Lithosphere (Jan 2022)
Paleoenvironmental Evolution of a Forearc in Response to Forcings by Drainage, Climate, Volcanism, and Tectonics: The Quillagua Depocenter, Chile
Abstract
AbstractThe Late Miocene and Pliocene Quillagua depocenter lake system existed in a forearc basin on the west side of the Andes Mountains in northern Chile, alternating between standing-water and salar conditions. Quaternary incision of the Loa River Canyon resulted in bypass of the prior depositional surface and drainage of groundwater from the abandoned depocenter. Systematic regional geological mapping, 32 new chronological constraints on the strata in the basin, outcrop-scale facies analyses, and geophysical data underpin a revised evaluation of the controls on the lake system. The progressive stages, ages, and causes of the Quaternary destruction of the lake system are reconstructed based on mapped distributions of superficial fluvial sediments, chronological studies of terrace deposits, and landform analysis.

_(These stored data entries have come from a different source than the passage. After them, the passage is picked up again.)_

(** * hydrosheds: tile cache, bounding boxes, dispatch and point queries

    A shallow embedding of the C++ query engine of the hydrosheds
    repository (include/hydrosheds/{bbox,tile_cache,parallel_for}.hpp,
    src/{tile_cache,dataset}.cpp) together with the properties that its
    natural-language specification states about it.

    Conventions.
    - [size_t] values are [Z] with the wrap-around modulo 2^64 written out.
    - [double] is IEEE binary64, taken from the Standard Library's executable
      [spec_float] (precision 53, emax 1024).
    - [std::unordered_map<TileKey, std::vector<char>>] is a [gmap]; the
      [std::list<TileKey>] of accesses is a [list].
    - A C++ exception is an [outcome] [Throw]; undefined behaviour
      ([back()] of an empty list, division by zero, an out-of-range
      conversion or subscript) is the [outcome] [Undefined]. *)

From Stdlib Require Import ZArith List Bool Lia.
From Stdlib Require Import Floats.SpecFloat.
From stdpp Require Import base option list gmap fin_maps.

Local Open Scope Z_scope.

(** ** Outcomes of fallible code *)

(** The exceptions thrown by the sources, named as the specification names
    them.  [SizeMismatch] is [std::invalid_argument("lon and lat must have
    the same size")]; the others are [std::runtime_error] with the messages
    "Failed to transform coordinates.", "Requested tile is out of bounds."
    and "Failed to read tile from dataset.". *)
Inductive error : Type :=
  | SizeMismatch
  | TransformError
  | OutOfBounds
  | IOError.

Inductive outcome (A : Type) : Type :=
  | Done (a : A)
  | Throw (e : error)
  | Undefined.

Arguments Done {A} a.
Arguments Throw {A} e.
Arguments Undefined {A}.

Definition outcome_map {A B : Type} (f : A → B) (o : outcome A) : outcome B :=
  match o with
  | Done a => Done (f a)
  | Throw e => Throw e
  | Undefined => Undefined
  end.

(** ** Machine integers *)

Definition SIZE_MOD : Z := 2 ^ 64.

(** Arithmetic of [size_t]. *)
Definition wrap (z : Z) : Z := z mod SIZE_MOD.

(** Conversion of a [size_t] to [int] (modular, two's complement). *)
Definition to_int (z : Z) : Z := (z + 2 ^ 31) mod 2 ^ 32 - 2 ^ 31.

(** Conversion of an [int] to [size_t]. *)
Definition of_int (z : Z) : Z := z mod SIZE_MOD.

(** ** tile_cache.hpp / tile_cache.cpp *)

(** [using TileKey = std::tuple<int, int>]. *)
Abbreviation TileKey := (Z * Z)%type (only parsing).

(** [std::vector<char>]: one byte per pixel. *)
Abbreviation Tile := (list Z) (only parsing).

Record TileCache : Type := mkTileCache {
  max_tiles_ : Z;
  tile_map_ : gmap (Z * Z) (list Z);
  access_order_ : list (Z * Z)
}.

(** [explicit TileCache(size_t max_tiles)]. *)
Definition TileCache_new (max_tiles : Z) : TileCache :=
  {| max_tiles_ := max_tiles; tile_map_ := ∅; access_order_ := [] |}.

(** [tile_map_.find(key) != tile_map_.end()]. *)
Definition is_tile_in_cache (key : TileKey) (c : TileCache) : bool :=
  bool_decide (is_Some (tile_map_ c !! key)).

(** [std::list::remove]: erases every element equal to [key]. *)
Definition list_remove (key : TileKey) (l : list (Z * Z)) : list (Z * Z) :=
  filter (λ k, k ≠ key) l.

(** [std::unordered_map::operator[]]: a reference to the mapped value,
    inserting a value-initialised (empty) vector when the key is absent. *)
Definition map_subscript (key : TileKey) (m : gmap (Z * Z) (list Z))
  : list Z * gmap (Z * Z) (list Z) :=
  match m !! key with
  | Some t => (t, m)
  | None => ([], <[key := []]> m)
  end.

(** [TileCache::get_tile_from_cache]. *)
Definition get_tile_from_cache (key : TileKey) (c : TileCache)
  : Tile * TileCache :=
  let order := key :: list_remove key (access_order_ c) in
  let '(t, m) := map_subscript key (tile_map_ c) in
  (t, {| max_tiles_ := max_tiles_ c; tile_map_ := m; access_order_ := order |}).

(** [std::list::back] followed by [pop_back]: the last element and the list
    without it; nothing for the empty list, where [back()] is undefined. *)
Fixpoint pop_back (l : list (Z * Z)) : option (TileKey * list (Z * Z)) :=
  match l with
  | [] => None
  | x :: l' =>
      match pop_back l' with
      | None => Some (x, [])
      | Some (b, r) => Some (b, x :: r)
      end
  end.

(** [TileCache::add_tile_to_cache]. *)
Definition add_tile_to_cache (key : TileKey) (tile_data : Tile) (c : TileCache)
  : outcome TileCache :=
  if max_tiles_ c <=? Z.of_nat (size (tile_map_ c)) then
    match pop_back (access_order_ c) with
    | None => Undefined
    | Some (deprecated_key, order) =>
        Done {| max_tiles_ := max_tiles_ c;
                tile_map_ := <[key := tile_data]> (delete deprecated_key (tile_map_ c));
                access_order_ := key :: order |}
    end
  else
    Done {| max_tiles_ := max_tiles_ c;
            tile_map_ := <[key := tile_data]> (tile_map_ c);
            access_order_ := key :: access_order_ c |}.

(** A client of the cache: the three public operations. *)
Inductive cache_op : Type :=
  | OpContains (key : TileKey)
  | OpGet (key : TileKey)
  | OpPut (key : TileKey) (tile_data : Tile).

The lake system occurred at the junction of small catchments draining the slowly rising western Andean foothills and the large paleo-Loa River catchment draining the Andean volcanic arc, during a time span of intense caldera activity. Small magnitude climate variability affected both the hyperarid low elevation sectors and arid upper sectors of the catchments. By 10 Ma, the regional climate was extremely arid, limiting water and sediment to small amounts, and during the Late Miocene and Pliocene, there was no surface-water outlet to the Pacific. Hydrological variations from 9 to 2.6 Ma led to sediment accumulation in variable lake environments, alternating with long hiatuses. Minor deformation within the Quillagua depocenter shifted the topographic axis and groundwater outlets. Simultaneous headward erosion from the Pacific shore captured the Loa River, which triggered large-magnitude incision that persists today. The progression of surface water environmental change was accompanied by changing composition and amount of surface and groundwater, which determined deposition of primary evaporite minerals, extensive diagenesis, and eventually, complex patterns of dissolution expressed as karst.